EXERCISE INPUTS -

(** An open element: its name, children and text. *)
Notation Frame := (string * list (string * Value) * string)%type.
Definition entity (name : string) : string :=
  if bool_decide (name = "amp") then "&" else if bool_decide (name = "lt") then "<"
  else if bool_decide (name = "gt") then ">" else if bool_decide (name = "quot") then String "034" ""
  else if bool_decide (name = "apos") then "'" else "?".
Definition push_text (s : string) (stack : list Frame) : list Frame :=
  match stack with [] => [] | (n, children, text) :: stack => (n, children, text +:+ s) :: stack end.
Definition element_value (children : list (string * Value)) (text : string) : Value :=
  match children with
  | _ :: _ => Object children
  | [] => if bool_decide (text = "") then Null else Str text
  end.
(** A finished element goes to its parent, or is the root. *)
Definition finish (name : string) (value : Value) (stack : list Frame) (root : option (string * Value))
    : list Frame * option (string * Value) :=
  match stack with
  | (n, children, text) :: stack => ((n, insert children name value, text) :: stack, root)
  | [] => ([], Some (name, value))
  end.
Definition on_event (e : Event) (stack : list Frame) (root : option (string * Value))
    : Result (list Frame * option (string * Value)) string :=
  match e with
  | Start name => Ok ((name, [], "") :: stack, root)
  | Empty name => Ok (finish name Null stack root)
  | Text t => Ok (push_text t stack, root)
  | GeneralRef name => Ok (push_text (entity name) stack, root)
  | End_ =>
      match stack with
      | [] => Err "unbalanced lsdvd XML"
      | (name, children, text) :: stack => Ok (finish name (element_value children text) stack root)
      end
  | Other => Ok (stack, root)
  end.
Fixpoint run (events : list (Result Event string)) (stack : list Frame) (root : option (string * Value))
    : Result (option (string * Value)) string :=
  match events with
  | [] => Ok root
  | Err e :: _ => Err ("parsing lsdvd XML: " +:+ e)
  | Ok e :: events => match on_event e stack root with Ok (stack, root) => run events stack root | Err e => Err e end
  end.
Definition to_json `{XmlReader} (xml : string) : Result Value string :=
  match run (read_events xml) [] None with
  | Ok (Some (name, value)) => Ok (Object [(name, value)])
  | Ok None => Err "no XML in lsdvd output"
  | Err e => Err e
  end.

WHAT IS NEEDED -
Report every line containing the string "Null" in the material.

SOLUTION TO THIS TASK -
  | [] => if bool_decide (text = "") then Null else Str text
  | Empty name => Ok (finish name Null stack root)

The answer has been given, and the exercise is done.